En Tetuán se casó Pilar, la segunda de las hijas. Creo que su marido era militar, sí, sí, músico militar, ahora lo recuerdo. Los recién casados fueron de viaje de novios a Madrid. Eran ya los años 20 y Pilar volvió con una melenita corta a la moda de entonces. Cuando la abuela Matea la vio con el pelo corto le dijo “¿Cómo te has cortado el pelo sin mi permiso?” y le dio una bofetada. Intervino el marido: “Señora, es que ahora el que tiene que dar permiso soy yo”. Y así quedó zanjada la cosa. Y las siguientes hijas en casarse volvieron todas de su viaje de novios con una melenita corta. “¡Ya sé que yo ya no cuento para nada!” decía llorosa la abuela Matea, acostumbrada a mandar.

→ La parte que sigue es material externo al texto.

(* ===== verification/CString.v ===== *)
(** * The C-string routines of string.c

    A [char *] argument is the list of bytes from the pointer to the end of the
    object it points into; a routine that reads or writes past that end gives
    [None].  [cstr] is the string an object holds: its bytes up to the first NUL. *)
From S2P Require Import Prelude.

Fixpoint strncmp (p q : list Z) (n : nat) : option Z :=
  match n with
  | O => Some 0
  | S n =>
      match p, q with
      | a :: p, b :: q =>
          if negb (a =? 0) && (a =? b) then strncmp p q n else Some (u8 a - u8 b)
      | _, _ => None
      end
  end.

(** The second loop of strncpy: [while (n-- > 0) *s++ = 0]. *)
Fixpoint zero_fill (s : list Z) (n : nat) : option (list Z) :=
  match n with
  | O => Some s
  | S n => match s with [] => None | _ :: s => cons 0 <$> zero_fill s n end
  end.

Fixpoint strncpy (s t : list Z) (n : nat) : option (list Z) :=
  match n with
  | O => Some s
  | S n =>
      match s, t with
      | _ :: s, c :: t =>
          if c =? 0 then cons 0 <$> zero_fill s n else cons c <$> strncpy s t n
      | _, _ => None
      end
  end.

(** The loop of safestrcpy once [n] has been decremented, then [*s = 0]. *)
Fixpoint safestrcpy_loop (s t : list Z) (n : nat) : option (list Z) :=
  match n with
  | O => match s with [] => None | _ :: s => Some (0 :: s) end
  | S n =>
      match s, t with
      | _ :: s, c :: t =>
          if c =? 0 then
            match s with [] => None | _ :: s => Some (0 :: 0 :: s) end
          else cons c <$> safestrcpy_loop s t n
      | _, _ => None
      end
  end.

Definition safestrcpy (s t : list Z) (n : Z) : option (list Z) :=
  if n <=? 0 then Some s else safestrcpy_loop s t (Z.to_nat (n - 1)).

Fixpoint strlen (s : list Z) : option nat :=
  match s with
  | [] => None
  | c :: s => if c =? 0 then Some O else S <$> strlen s
  end.

(** The string a buffer holds; a buffer without a NUL holds none. *)
Fixpoint cstr (s : list Z) : option (list Z) :=
  match s with
  | [] => None
  | c :: s => if c =? 0 then Some [] else cons c <$> cstr s
  end.

(** The object that holds a given string and nothing else. *)
Definition cz (s : list Z) : list Z := s ++ [0].

(** Characters other than NUL. *)
Definition chars (s : list Z) : Prop := Forall (λ c, 0 < c < 256) s.

#[global] Instance chars_dec s : Decision (chars s) := _.

Lemma strlen_cstr s : strlen s = length <$> cstr s.
Proof.
  induction s as [|c s IH]; [done|]. simpl. case_match; [done|].
  rewrite IH. by destruct (cstr s).
Qed.

Lemma cstr_app s t : chars s → cstr (s ++ 0 :: t) = Some s.
Proof. induction 1 as [|c s Hc _ IH]; [done|]. simpl. case_match; [lia|]. by rewrite IH. Qed.

Lemma cstr_Some s n : cstr s = Some n → ∃ t, s = n ++ 0 :: t.
Proof.
  revert n. induction s as [|c s IH]; intros n; simpl; [done|].
  case_match eqn:E.
  - intros [= <-]. apply Z.eqb_eq in E as ->. by exists s.
  - destruct (cstr s) as [n'|]; [|done]. intros [= <-].
    destruct (IH n' eq_refl) as [t ->]. by exists t.
Qed.

Lemma strncpy_length s t n s' : strncpy s t n = Some s' → length s' = length s.
Proof.
  assert (Hz : ∀ n s s', zero_fill s n = Some s' → length s' = length s).
  { clear. induction n as [|n IH]; intros [|c s] s'; simpl; try naive_solver.
    intros (s0 & Hs0 & ->)%fmap_Some. simpl. by erewrite IH. }
  revert s t s'. induction n as [|n IH]; intros [|c s] t s'; simpl; try naive_solver.
  destruct t as [|d t]; [done|]. case_match; intros (s0 & Hs0 & ->)%fmap_Some; simpl.
  - by erewrite Hz. - by erewrite IH.
Qed.

(** Comparing the first [strlen(a)] characters is a test for a prefix, not for
    equality: this is how proc.c and vm.c look up mutexes and shared pages by name. *)
Theorem strncmp_prefix a b x :
  chars a → (length a ≤ length b)%nat → Forall (λ c, 0 ≤ c < 256) b →
  strncmp (a ++ x) b (length a) = Some 0 ↔ a `prefix_of` b.
Proof.
  intros Ha. revert b. induction Ha as [|c a Hc Ha IH]; intros b Hl Hb; simpl.
  - split; [intros _; apply prefix_nil|]. by destruct x, b.
  - destruct b as [|d b]; [simpl in Hl; lia|]. simpl in Hl.
    apply Forall_cons_1 in Hb as [Hd Hb].
    case_match eqn:E.
    + apply andb_true_iff in E as [_ ->%Z.eqb_eq].
      rewrite IH by (done || lia). split; [apply prefix_cons|apply prefix_cons_inv_2].
    + split.
      * intros [= E']. unfold u8 in E'. rewrite !Z.mod_small in E' by lia.
        replace d with c in E by lia. rewrite Z.eqb_refl in E.
        destruct (c =? 0) eqn:?; [lia|done].
      * intros ->%prefix_cons_inv_1. rewrite Z.eqb_refl in E.
        destruct (d =? 0) eqn:?; [lia|done].
Qed.

(** Comparing more characters than either string has is a test for equality. *)
Lemma strncmp_eq a b x y n :
  chars a → chars b → (length a < n)%nat →
  strncmp (a ++ 0 :: x) (b ++ 0 :: y) n = Some 0 ↔ a = b.
Proof.
  intros Ha. revert b n. induction Ha as [|c a Hc Ha IH]; intros b n Hb Hn.
  - destruct n; [simpl in Hn; lia|]. destruct b as [|d b]; simpl; [done|].
    apply Forall_cons_1 in Hb as [Hd _]. split; [|done].
    intros [= E]. unfold u8 in E. rewrite !Z.mod_small in E by lia. lia.
  - destruct n as [|n]; [simpl in Hn; lia|]. simpl in Hn. simpl.
    destruct b as [|d b]; simpl.
    + rewrite (proj2 (Z.eqb_neq c 0)) by lia. simpl. split; [|done].
      intros [= E]. unfold u8 in E. rewrite !Z.mod_small in E by lia. lia.
    + apply Forall_cons_1 in Hb as [Hd Hb]. rewrite (proj2 (Z.eqb_neq c 0)) by lia. simpl.
      destruct (Z.eqb_spec c d) as [->|Hne].
      * rewrite IH by (done || lia). split; [by intros ->|by intros [= ->]].
      * split; [|by intros [= ->]].
        intros [= E]. unfold u8 in E. rewrite !Z.mod_small in E by lia. lia.
Qed.

(** [safestrcpy] into a buffer of at least [n] bytes stays inside the buffer and
    leaves in it the longest prefix of the source that fits with its NUL. *)
Theorem safestrcpy_cstr s t x n :
  chars t → 0 < n ≤ Z.of_nat (length s) →
  ∃ s', safestrcpy s (t ++ 0 :: x) n = Some s' ∧ length s' = length s ∧
    cstr s' = Some (take (Z.to_nat (n - 1)) t).
Proof.
  intros Ht Hn. unfold safestrcpy. rewrite (proj2 (Z.leb_gt n 0)) by lia.
  assert (Z.to_nat (n - 1) < length s)%nat as Hl by lia. clear Hn.
  revert s Hl. generalize (Z.to_nat (n - 1)) as k. clear n.
  induction Ht as [|c t Hc Ht IH]; intros [|k] [|d s] Hl; simpl in *; try lia; eauto.
  - destruct s as [|d' s]; simpl in *; [lia|]. eauto.
  - rewrite (proj2 (Z.eqb_neq c 0)) by lia.
    destruct (IH k s) as (s' & -> & Hlen & Hs'); [lia|].
    exists (c :: s'). simpl. rewrite (proj2 (Z.eqb_neq c 0)) by lia.
    rewrite Hs', Hlen. done.
Qed.

(** ** strncmp compares the first characters *)

Definition byte (c : Z) : Prop := 0 ≤ c < 256.

(** The characters before the NUL, at most [n]. *)
Fixpoint upto (n : nat) (l : list Z) : list Z :=
  match n, l with
  | S n, c :: l => if c =? 0 then [] else c :: upto n l
  | _, _ => []
  end.

Lemma strncmp_upto n p q :
  Forall byte p → Forall byte q → (n ≤ length p)%nat → (n ≤ length q)%nat →
  ∃ r, strncmp p q n = Some r ∧ (r = 0 ↔ upto n p = upto n q).
Proof.
  intros Hp. revert n q. induction Hp as [|a p Ha _ IH]; intros [|n] q Hq Hlp Hlq; simpl in *; try lia; [by exists 0..|].
  destruct Hq as [|b q Hb Hq]; [simpl in Hlq; lia|]. simpl in Hlq. unfold byte in *. destruct (Z.eqb_spec a 0) as [->|Ha0]; cbn [negb andb].
  - eexists. split; [done|]. rewrite (u8_small 0), (u8_small b) by lia. destruct (Z.eqb_spec b 0) as [->|?]; [done|]. split; [lia|done].
  - destruct (Z.eqb_spec a b) as [->|Hne].
    + destruct (IH n q Hq) as (r & -> & Hr); [lia..|]. exists r. split; [done|]. rewrite (proj2 (Z.eqb_neq b 0)) by done. rewrite Hr. split; [by intros ->|by intros [=]].
    + eexists. split; [done|]. rewrite !u8_small by lia. destruct (Z.eqb_spec b 0); split; try lia; try done; intros [=]; lia.
Qed.
Lemma kfree_spec s l v :
  free_pages s l → page_ok v → v ∉ l →
  ∃ s', kfree v s = Ok tt s' ∧ free_pages s' (v :: l) ∧
    pm_use_lock s' = pm_use_lock s ∧ same_but_page v (pm_mem s) (pm_mem s').
Proof.
  intros Hfp Hv Hvl. pose proof (freelist_range _ _ Hfp) as Hr.
  pose proof (page_ok_range v Hv).
  eexists. split; [apply kfree_run; [|by apply Hfp]|].
  { apply kfree_bad_spec; [|done]. unfold KERNBASE, PHYSTOP in *. lia. }
  split; [|split; [done|apply freed_page_same]].
  destruct Hfp. split; simpl; try done.
  - by apply st32_ok, memset_ok.
  - split; [done|]. unfold freed_page. rewrite ld32_st32_eq, u32_small by done.
    eapply chain_frame; [|done]. intros. eapply page_list_frame; try done.
    apply freed_page_same.
  - by constructor.
  - by constructor.
Qed.

Lemma kalloc_empty s : free_pages s [] → kalloc s = Ok 0 s.
Proof.
  intros []. simpl in *. destruct s as [m lk [] fl]; simpl in *; subst; done.
Qed.

Lemma kalloc_spec s v l :
  free_pages s (v :: l) →
  ∃ s', kalloc s = Ok v s' ∧ free_pages s' l ∧ pm_use_lock s' = pm_use_lock s ∧
    pm_mem s' = pm_mem s.
Proof.
  intros []. simpl in *. destruct fp_chain0 as [Hv Hc].
  apply Forall_cons_1 in fp_ok0 as [Hok ?]. apply list.NoDup_cons in fp_nodup0 as [??].
  destruct s as [m lk ul fl]; simpl in *. subst.
  exists (Pm m false ul (ld32 m v)). split.
  - apply page_ok_nz, Z.eqb_neq in Hok. unfold kalloc.
    destruct ul; simpl; unfold bind; simpl; rewrite Hok; done.
  - done.
Qed.

(** ** Refinement: the allocator is a stack of pages *)

Inductive aop := AFree (v : Z) | AAlloc.

(** The specification: the free pages as a list; freeing pushes, allocating pops
    and gives 0 when there is no page. *)
Definition abs_step (o : aop) (l : list Z) : Z * list Z :=
  match o, l with
  | AFree v, l => (0, v :: l)
  | AAlloc, [] => (0, [])
  | AAlloc, v :: l => (v, l)
  end.

Definition conc_step (o : aop) : M pmem Z :=
  match o with AFree v => kfree v;; ret 0 | AAlloc => kalloc end.

(** A client frees pages of the allocator's range that are not free already. *)
Definition legal (o : aop) (l : list Z) : Prop :=
  match o with AFree v => page_ok v ∧ v ∉ l | AAlloc => True end.

#[global] Instance legal_dec o l : Decision (legal o l).
Proof. destruct o; simpl; apply _. Defined.

Fixpoint abs_run (os : list aop) (l : list Z) : list Z * list Z :=
  match os with
  | [] => ([], l)
  | o :: os => let '(r, l') := abs_step o l in
      let '(rs, l'') := abs_run os l' in (r :: rs, l'')
  end.

Fixpoint conc_run (os : list aop) : M pmem (list Z) :=
  match os with
  | [] => ret []
  | o :: os => r <- conc_step o; rs <- conc_run os; ret (r :: rs)
  end.

Fixpoint legal_run (os : list aop) (l : list Z) : Prop :=
  match os with
  | [] => True
  | o :: os => legal o l ∧ legal_run os (abs_step o l).2
  end.

Lemma conc_step_sim o s l :
  free_pages s l → legal o l →
  ∃ s', conc_step o s = Ok (abs_step o l).1 s' ∧ free_pages s' (abs_step o l).2.
Proof.
  intros Hfp Hl. destruct o as [v|]; simpl.
  - destruct Hl. destruct (kfree_spec s l v) as (s' & Hk & ? & ?); [done..|].
    exists s'. unfold bind. by rewrite Hk.
  - destruct l as [|v l].
    + exists s. by rewrite kalloc_empty.
    + destruct (kalloc_spec s v l) as (s' & ? & ? & ?); eauto.
Qed.

(** C9: kalloc and kfree implement a stack of free pages.  From a well-formed free
    list, every sequence of calls that frees only valid pages that are not free runs
    without a panic, returns exactly the pages the specification returns, and leaves
    the free list the specification describes. *)
Theorem kalloc_refines os s l :
  free_pages s l → legal_run os l →
  ∃ s', conc_run os s = Ok (abs_run os l).1 s' ∧ free_pages s' (abs_run os l).2.
Proof.
  revert s l. induction os as [|o os IH]; intros s l Hfp Hl; simpl in *; [eauto|].
  destruct Hl as [Ho Hos]. destruct (conc_step_sim o s l Hfp Ho) as (s1 & H1 & Hfp1).
  destruct (abs_step o l) as [r l1]; simpl in *.
  destruct (IH s1 l1 Hfp1 Hos) as (s2 & H2 & Hfp2).
  destruct (abs_run os l1) as [rs l2]; simpl in *.
  exists s2. unfold bind. rewrite H1. simpl. by rewrite H2.
Qed.

(** ** freerange *)

(** The pages [p], [p + 4096], ..., highest first. *)
Fixpoint pages_from (p : Z) (n : nat) : list Z :=
  match n with O => [] | S n => pages_from (p + 4096) n ++ [p] end.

Felisa, la tercera hija, también se casó con un militar: Guillermo Maroto. De éste sí he oído hablar mucho, porque siempre hemos tenido más contacto con “las Maroto”.

Y mi abuela Julia también se casó, a pesar de ser coja, muy coja, a pesar de tener sólo una pierna útil y de no poder andar sin una muleta, se casó con un hombre alto y apuesto, Fernando Pastor. Contaba que iban un día cogidos del brazo por la calle y que oyeron detrás a una mujer que le decía a su amiga: “Mira, una coja que se ha casado (entonces no se iba del brazo de un hombre si no era tu marido), vamos a verle la cara que seguro que es muy guapa” y los adelantaron para mirarle la cara. Y, en efecto, era muy guapa. Pero no creo que fuese el principal atractivo que había cautivado a su marido pues mi abuela tenía una conversación muy interesante y hasta el final de sus días, a los 100 años, tuvo un nutrido club de fans, toda una serie de personas de más o menos edad -pero ya para entonces necesariamente mucho más jóvenes- que venían a casa a charlar con ella un rato.

Por fin, supongo, se casaría Rosario. En este caso su marido era telegrafista. El tío Canencia le llamaban en la familia, aunque Canencia era sólo su segundo apellido.
Intereresante Milagritos, el mismo fluir de la vida con sus grandezas y miserias.
Recuperar la memoria de nuestros antepasados es documentar una historia de la que formamos parte.
Muy interesante. Creo que ya era hora de que reconstruyeras estos recuerdos de cuyas anécdotas hemos disfrutado a lo largo de nuestra amistad.
Esperamos nuevos capítulos. Animo. Un beso.
Me gusta mucho la idea que has tenido y lo que escribes.